## [About this exercise]
Repeat, exactly and alone, every line from the line that contains "replace (m +" to the end of the entries.

## [Available data]
◆ ◆ ◆ ◆ ◆ ◆ ◆
(* ===== verification/UmallocSpec.v ===== *)
(** * Correctness of the user-level allocator

    The memory holds a circular list of free blocks, sorted by address and
    maximally coalesced; free and allocated blocks tile disjoint parts of the
    heap. [free] and [malloc] keep this invariant and write outside the live
    blocks only. *)

From stdpp Require Import sorting.
From S2P Require Import Prelude.
From S2P Require Import Machine.
From S2P Require Import Umalloc.
#[local] Open Scope Z_scope.

(** ** Blocks *)

(** The address of a block's header and its size in units of 16 bytes. *)
Abbreviation block := (Z * Z)%type.
Definition bend (x : block) : Z := hdr x.1 x.2.
Definition disj (x y : block) : Prop := bend x ≤ y.1 ∨ bend y ≤ x.1.

Fixpoint apart (l : list block) : Prop :=
  match l with [] => True | x :: l' => Forall (disj x) l' ∧ apart l' end.

Lemma disj_sym x y : disj x y → disj y x.
Proof. unfold disj. tauto. Qed.

Lemma apart_app l1 l2 : apart (l1 ++ l2) ↔ apart l1 ∧ apart l2 ∧ Forall (λ x, Forall (disj x) l2) l1.
Proof.
  induction l1 as [|x l1 IH]; simpl; [split; [|tauto]; intros; auto|].
  rewrite Forall_app, Forall_cons, IH. tauto.
Qed.

#[export] Instance apart_perm : Proper (Permutation ==> iff) apart.
Proof.
  assert (∀ l1 l2, l1 ≡ₚ l2 → apart l1 → apart l2) as H.
  { intros l1 l2 P. induction P as [|x l1 l2 P IH|x y l|l1 l2 l3 P1 IH1 P2 IH2]; simpl; [done|..].
    - intros [H1 H2]. split; [by rewrite <- P|auto].
    - rewrite !Forall_cons. intros [[H1 H2] [H3 H4]]. auto using disj_sym.
    - auto. }
  intros l1 l2 P. split; apply H; [done|by symmetry].
Qed.

(** ** The linked list of free blocks *)

(** From the header at [a] the links go through the blocks [L] to [b]. *)
Fixpoint linked (m : memory) (a : Z) (L : list block) (b : Z) : Prop :=
  match L with
  | [] => hptr m a = b
  | x :: L' => hptr m a = x.1 ∧ hsize m x.1 = x.2 ∧ linked m x.1 L' b
  end.
(** A small block is passed. *)
Lemma malloc_pass fuel n s prevp p :
  hsize (um s) p < n → p ≠ freep s → malloc_body fuel n (prevp, p) s = Ret (inl (p, hptr (um s) p)) s.
Proof.
  intros Hn Hp. unfold malloc_body, get_hsize, get_hptr, gets, bind, ret.
  rewrite (proj2 (Z.leb_gt n (hsize (um s) p))) by done. by rewrite (proj2 (Z.eqb_neq p (freep s))).
Qed.

Lemma node_large s L A x n : heap_ok s L A → x ∈ L → n ≤ x.2 → n ≤ hsize (um s) x.1.
Proof.
  intros Hok (L1 & L2 & ->)%list_elem_of_split Hn. by destruct (heap_parts _ _ _ _ _ Hok) as ((_ & -> & _) & _).
Qed.

(** With a large block [k] links ahead, before the walk comes back to
    [freep], the loop takes a block. *)
Lemma malloc_finds mfuel n L A t fuel : ∀ s k prevp p,
  heap_ok s L A → walking s L prevp p → 1 ≤ n → n ≤ hsize (um s) t →
  Nat.iter k (hptr (um s)) p = t → (∀ j, (j < k)%nat → Nat.iter j (hptr (um s)) p ≠ freep s) → (k < fuel)%nat →
  wp (loop fuel (malloc_body mfuel n) (prevp, p)) (taken s L A n) s.
Proof.
  induction fuel as [|fuel IH]; intros s k prevp p Hok Hw Hn1 Ht Hk Hfree Hf; [lia|].
  cbn [loop]. apply wp_bind. destruct (Z_le_gt_dec n (hsize (um s) p)) as [Hle|Hgt].
  - eapply wp_mono; [|by apply (malloc_take mfuel n s L A prevp p)]. intros r s' (v & -> & Hv). by apply wp_ret.
  - destruct k as [|k]; [simpl in Hk; subst; lia|].
    eapply wp_intro; [apply malloc_pass; [lia|by apply (Hfree 0%nat); lia]|].
    rewrite Nat.iter_succ_r in Hk. apply (IH s k); try done; [by eapply walking_next| |lia].
    intros j Hj. specialize (Hfree (S j) ltac:(lia)). by rewrite Nat.iter_succ_r in Hfree.
Qed.

(** The least number of steps with a property. *)
Lemma least (P : nat → Prop) `{∀ k, Decision (P k)} k :
  P k → ∃ k', (k' ≤ k)%nat ∧ P k' ∧ ∀ j, (j < k')%nat → ¬ P j.
Proof.
  induction k as [k IH] using lt_wf_ind. intros Hk.
  destruct (decide (Exists P (seq 0 k))) as [(j & Hj & HPj)%Exists_exists|Hno].
  - apply elem_of_seq in Hj. destruct (IH j ltac:(lia) HPj) as (k' & ? & ?). exists k'. split; [lia|done].
  - exists k. split; [done|]. split; [done|]. intros j Hj HP. apply Hno, Exists_exists. exists j.
    split; [apply elem_of_seq; lia|done].
Qed.

(** From [freep] the walk meets a large block before it comes back. *)
Lemma malloc_after_growth mfuel n L A s fuel :
  heap_ok s L A → Exists (λ x : block, n ≤ x.2) L → 1 ≤ n → (length L < fuel)%nat →
  wp (loop fuel (malloc_body mfuel n) (freep s, hptr (um s) (freep s))) (taken s L A n) s.
Proof.
  intros Hok (x & Hx & Hnx)%Exists_exists Hn Hf. pose proof (node_freep _ _ _ Hok) as Hfp.
  set (p := hptr (um s) (freep s)). assert (node L p) as Hp by (apply node_step; [apply Hok|done]).
  destruct (walk (um s) L p x.1) as (k0 & Hk0 & Ek0); [apply Hok|done|by apply node_block, list_elem_of_fmap; eauto|].
  destruct (least (λ k, Nat.iter k (hptr (um s)) p = x.1) k0 Ek0) as (k & Hk & Ek & Hleast).
  apply (malloc_finds mfuel n L A x.1 fuel s k); try done; [by eapply node_large| |lia].
  intros j Hj Ej. apply (Hleast (k - S j)%nat); [lia|].
  assert (Nat.iter (S j) (hptr (um s)) p = p) as Er by (by rewrite Nat.iter_succ, Ej).
  rewrite <- Er at 1. rewrite <- Nat.iter_add. by replace (k - S j + S j)%nat with k by lia.
Qed.
Definition buffered (buf : list Z) (m : nat) (pend : list Z) : Prop :=
  length buf = bufsize ∧ take m buf = pend ∧ length pend = m ∧ (m < bufsize)%nat ∧ (nl ∉ pend) ∧ nonzero pend.

(** The buffer after a read and the scan of what it returned. *)
Lemma grep_round pattern buf m pend bytes s :
  buffered buf m pend → bytes ≠ [] → nonzero bytes → (length bytes ≤ bufsize - m - 1)%nat →
  wp (grep_scan pattern (<[(m + length bytes)%nat := 0]> (put_bytes buf m bytes)) (m + length bytes))
    (λ r s', ∃ buf' m', r = inl (buf', m') ∧ buffered buf' m' (leftover pend bytes)
      ∧ s' = mk_io (input s) (cuts s) (output s ++ printed pattern (lines pend bytes))) s.
Proof.
  intros (Hl & Hp & Hm & Hmb & Hnl & Hnz) Hne Hz Hle. unfold grep_scan.
  set (T := drop (S (m + length bytes)) buf).
  assert (<[(m + length bytes)%nat := 0]> (put_bytes buf m bytes) = holds [] (pend ++ bytes) T) as ->.
  { unfold put_bytes, holds. rewrite Hp. simpl.
    destruct (drop (m + length bytes) buf) as [|y r] eqn:E.
    { apply (f_equal length) in E. rewrite length_drop in E. simpl in E. lia. }
    rewrite app_assoc, (insert_at _ _ _ y) by (rewrite length_app; lia).
    f_equal. f_equal. unfold T. apply (f_equal (drop 1)) in E. rewrite drop_drop in E. cbn [drop] in E.
    rewrite drop_0 in E. rewrite <- E. f_equal. lia. }
  assert (length T = bufsize - S (m + length bytes))%nat as HT by (unfold T; rewrite length_drop; lia).
  apply wp_bind. eapply wp_mono; [|apply scan_spec].
  2: { apply Forall_app. done. }
  2: { rewrite length_app. lia. }
  intros r s' (A' & -> & L & ->). destruct (lines_pend pend bytes Hnl) as [E1 E2]. rewrite E1, E2 in *.
  rewrite length_app in L. simpl in L. destruct (Nat.ltb_spec 0 (m + length bytes)) as [_|Hc].
  2: { destruct bytes; [done|simpl in Hc; lia]. }
  apply wp_ret. eexists _, _. split; [done|]. split; [|done].
  unfold holds. rewrite drop_app_length.
  replace (m + length bytes - length A')%nat with (length (leftover pend bytes)) by lia.
  rewrite take_app_length. unfold put_bytes. simpl.
  split; [rewrite !length_app, length_drop, !length_app; simpl; lia|].
  split; [apply take_app_length|]. split; [done|]. split; [lia|].
  split; [by apply leftover_no_nl|by apply leftover_nonzero].
Qed.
◆ ◆ ◆ ◆ ◆ ◆ ◆
## [Written response]
  replace (m + length bytes - length A')%nat with (length (leftover pend bytes)) by lia.
  rewrite take_app_length. unfold put_bytes. simpl.
  split; [rewrite !length_app, length_drop, !length_app; simpl; lia|].
  split; [apply take_app_length|]. split; [done|]. split; [lia|].
  split; [by apply leftover_no_nl|by apply leftover_nonzero].
Qed.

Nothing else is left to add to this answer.